Exercise instructions – After finding the line containing "Lemma fresh_log_on d" below, please output that line and each following one through the line containing "[open] of the", exactly as written.
* * *
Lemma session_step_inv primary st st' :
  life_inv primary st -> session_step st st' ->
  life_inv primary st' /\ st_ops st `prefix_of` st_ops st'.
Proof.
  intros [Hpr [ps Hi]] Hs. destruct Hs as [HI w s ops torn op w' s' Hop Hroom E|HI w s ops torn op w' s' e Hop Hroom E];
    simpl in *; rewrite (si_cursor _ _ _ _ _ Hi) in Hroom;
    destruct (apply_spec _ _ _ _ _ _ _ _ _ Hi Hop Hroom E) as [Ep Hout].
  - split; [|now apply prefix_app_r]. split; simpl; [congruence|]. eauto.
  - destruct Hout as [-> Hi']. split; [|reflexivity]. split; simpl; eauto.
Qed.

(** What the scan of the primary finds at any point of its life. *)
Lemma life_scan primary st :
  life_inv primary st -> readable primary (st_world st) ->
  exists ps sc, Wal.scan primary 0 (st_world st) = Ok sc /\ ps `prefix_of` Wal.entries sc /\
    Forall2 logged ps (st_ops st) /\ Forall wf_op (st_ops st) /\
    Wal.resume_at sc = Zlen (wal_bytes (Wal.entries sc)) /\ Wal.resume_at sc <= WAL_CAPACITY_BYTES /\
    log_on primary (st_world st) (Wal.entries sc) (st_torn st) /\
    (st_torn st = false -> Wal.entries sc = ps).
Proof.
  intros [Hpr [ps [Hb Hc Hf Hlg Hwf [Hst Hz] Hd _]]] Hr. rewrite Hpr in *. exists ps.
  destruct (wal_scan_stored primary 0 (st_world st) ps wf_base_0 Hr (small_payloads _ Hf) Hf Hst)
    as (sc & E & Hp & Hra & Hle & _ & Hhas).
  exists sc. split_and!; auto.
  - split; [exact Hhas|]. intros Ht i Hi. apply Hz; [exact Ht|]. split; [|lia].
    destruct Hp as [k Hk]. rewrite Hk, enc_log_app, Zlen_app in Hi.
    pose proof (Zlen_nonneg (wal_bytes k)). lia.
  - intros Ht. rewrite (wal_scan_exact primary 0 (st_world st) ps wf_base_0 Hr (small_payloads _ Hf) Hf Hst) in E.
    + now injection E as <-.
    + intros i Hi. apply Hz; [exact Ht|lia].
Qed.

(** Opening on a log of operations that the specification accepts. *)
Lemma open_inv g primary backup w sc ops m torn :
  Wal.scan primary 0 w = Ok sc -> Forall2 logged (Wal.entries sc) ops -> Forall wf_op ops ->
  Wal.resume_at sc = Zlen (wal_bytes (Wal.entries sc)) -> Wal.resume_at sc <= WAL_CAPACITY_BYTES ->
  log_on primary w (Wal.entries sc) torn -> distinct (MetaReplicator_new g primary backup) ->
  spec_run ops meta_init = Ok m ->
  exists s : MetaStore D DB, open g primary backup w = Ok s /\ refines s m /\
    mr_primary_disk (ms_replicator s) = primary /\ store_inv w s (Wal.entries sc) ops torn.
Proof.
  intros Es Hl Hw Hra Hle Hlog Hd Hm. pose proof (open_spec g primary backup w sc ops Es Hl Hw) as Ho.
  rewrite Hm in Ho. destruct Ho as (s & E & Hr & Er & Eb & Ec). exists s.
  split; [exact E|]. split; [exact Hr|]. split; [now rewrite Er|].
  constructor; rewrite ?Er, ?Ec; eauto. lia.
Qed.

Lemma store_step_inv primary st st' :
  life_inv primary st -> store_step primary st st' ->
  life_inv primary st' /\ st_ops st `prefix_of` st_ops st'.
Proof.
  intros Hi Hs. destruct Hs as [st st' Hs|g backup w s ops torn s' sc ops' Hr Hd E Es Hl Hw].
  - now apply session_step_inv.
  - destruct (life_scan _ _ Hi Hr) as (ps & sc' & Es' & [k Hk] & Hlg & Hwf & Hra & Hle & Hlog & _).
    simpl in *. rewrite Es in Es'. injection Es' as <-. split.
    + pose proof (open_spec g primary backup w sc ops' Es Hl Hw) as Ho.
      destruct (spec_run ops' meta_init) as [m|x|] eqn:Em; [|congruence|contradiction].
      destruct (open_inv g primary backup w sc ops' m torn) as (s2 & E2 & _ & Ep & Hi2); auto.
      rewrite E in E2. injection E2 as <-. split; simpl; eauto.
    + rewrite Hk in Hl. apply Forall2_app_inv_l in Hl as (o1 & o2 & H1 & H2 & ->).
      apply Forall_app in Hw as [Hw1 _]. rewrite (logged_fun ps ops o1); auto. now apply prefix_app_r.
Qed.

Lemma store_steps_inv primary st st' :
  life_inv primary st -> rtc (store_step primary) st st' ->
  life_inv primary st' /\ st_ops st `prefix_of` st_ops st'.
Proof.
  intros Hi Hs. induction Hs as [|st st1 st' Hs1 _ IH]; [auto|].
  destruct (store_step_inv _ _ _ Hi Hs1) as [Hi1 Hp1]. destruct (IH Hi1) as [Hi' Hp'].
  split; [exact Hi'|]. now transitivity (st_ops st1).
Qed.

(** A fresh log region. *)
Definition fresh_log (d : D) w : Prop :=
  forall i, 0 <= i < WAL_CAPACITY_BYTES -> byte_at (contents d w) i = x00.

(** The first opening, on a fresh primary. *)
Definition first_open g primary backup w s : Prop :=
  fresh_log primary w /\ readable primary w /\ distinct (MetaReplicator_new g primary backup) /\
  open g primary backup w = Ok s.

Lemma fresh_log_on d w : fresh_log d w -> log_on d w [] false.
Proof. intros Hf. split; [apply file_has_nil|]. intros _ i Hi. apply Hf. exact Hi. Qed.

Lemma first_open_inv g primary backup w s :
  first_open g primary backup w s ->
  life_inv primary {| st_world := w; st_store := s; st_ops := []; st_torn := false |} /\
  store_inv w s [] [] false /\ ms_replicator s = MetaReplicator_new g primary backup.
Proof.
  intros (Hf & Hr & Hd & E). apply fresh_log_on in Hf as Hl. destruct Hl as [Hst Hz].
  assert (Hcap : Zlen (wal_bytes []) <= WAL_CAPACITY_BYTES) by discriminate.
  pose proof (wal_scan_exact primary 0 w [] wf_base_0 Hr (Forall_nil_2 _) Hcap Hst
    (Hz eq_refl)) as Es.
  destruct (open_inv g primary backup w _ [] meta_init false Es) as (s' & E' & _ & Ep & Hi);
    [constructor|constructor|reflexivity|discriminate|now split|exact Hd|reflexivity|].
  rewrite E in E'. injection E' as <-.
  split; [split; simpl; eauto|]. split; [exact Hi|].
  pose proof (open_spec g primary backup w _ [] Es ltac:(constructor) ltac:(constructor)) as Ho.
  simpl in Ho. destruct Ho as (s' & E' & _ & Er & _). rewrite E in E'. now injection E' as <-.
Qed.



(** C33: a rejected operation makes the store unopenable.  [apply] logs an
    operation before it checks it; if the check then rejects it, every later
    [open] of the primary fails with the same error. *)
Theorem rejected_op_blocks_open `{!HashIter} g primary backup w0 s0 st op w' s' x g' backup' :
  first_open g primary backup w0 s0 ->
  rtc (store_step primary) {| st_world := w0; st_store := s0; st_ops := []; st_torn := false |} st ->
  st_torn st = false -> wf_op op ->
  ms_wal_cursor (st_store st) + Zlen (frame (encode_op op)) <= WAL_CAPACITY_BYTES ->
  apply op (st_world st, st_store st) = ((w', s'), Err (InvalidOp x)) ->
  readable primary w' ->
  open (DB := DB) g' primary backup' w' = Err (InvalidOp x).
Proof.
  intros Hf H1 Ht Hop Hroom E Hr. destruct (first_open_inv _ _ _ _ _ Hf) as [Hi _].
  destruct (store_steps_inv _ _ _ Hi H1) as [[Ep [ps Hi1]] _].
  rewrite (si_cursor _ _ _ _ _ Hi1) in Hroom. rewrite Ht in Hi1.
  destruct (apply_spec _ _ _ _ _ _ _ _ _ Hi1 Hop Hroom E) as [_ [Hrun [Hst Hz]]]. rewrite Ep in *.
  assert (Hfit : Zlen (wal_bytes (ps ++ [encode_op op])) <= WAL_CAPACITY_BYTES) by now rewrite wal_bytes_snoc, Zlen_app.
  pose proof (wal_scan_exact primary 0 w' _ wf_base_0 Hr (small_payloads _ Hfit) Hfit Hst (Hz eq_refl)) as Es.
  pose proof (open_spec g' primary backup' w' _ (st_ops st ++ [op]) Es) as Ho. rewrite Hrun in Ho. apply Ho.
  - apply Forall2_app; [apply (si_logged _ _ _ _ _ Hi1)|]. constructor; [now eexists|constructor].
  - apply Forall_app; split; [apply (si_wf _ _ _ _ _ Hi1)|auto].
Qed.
* * *
Solution to the exercise –
Lemma fresh_log_on d w : fresh_log d w -> log_on d w [] false.
Proof. intros Hf. split; [apply file_has_nil|]. intros _ i Hi. apply Hf. exact Hi. Qed.

Lemma first_open_inv g primary backup w s :
  first_open g primary backup w s ->
  life_inv primary {| st_world := w; st_store := s; st_ops := []; st_torn := false |} /\
  store_inv w s [] [] false /\ ms_replicator s = MetaReplicator_new g primary backup.
Proof.
  intros (Hf & Hr & Hd & E). apply fresh_log_on in Hf as Hl. destruct Hl as [Hst Hz].
  assert (Hcap : Zlen (wal_bytes []) <= WAL_CAPACITY_BYTES) by discriminate.
  pose proof (wal_scan_exact primary 0 w [] wf_base_0 Hr (Forall_nil_2 _) Hcap Hst
    (Hz eq_refl)) as Es.
  destruct (open_inv g primary backup w _ [] meta_init false Es) as (s' & E' & _ & Ep & Hi);
    [constructor|constructor|reflexivity|discriminate|now split|exact Hd|reflexivity|].
  rewrite E in E'. injection E' as <-.
  split; [split; simpl; eauto|]. split; [exact Hi|].
  pose proof (open_spec g primary backup w _ [] Es ltac:(constructor) ltac:(constructor)) as Ho.
  simpl in Ho. destruct Ho as (s' & E' & _ & Er & _). rewrite E in E'. now injection E' as <-.
Qed.



(** C33: a rejected operation makes the store unopenable.  [apply] logs an
    operation before it checks it; if the check then rejects it, every later
    [open] of the primary fails with the same error. *)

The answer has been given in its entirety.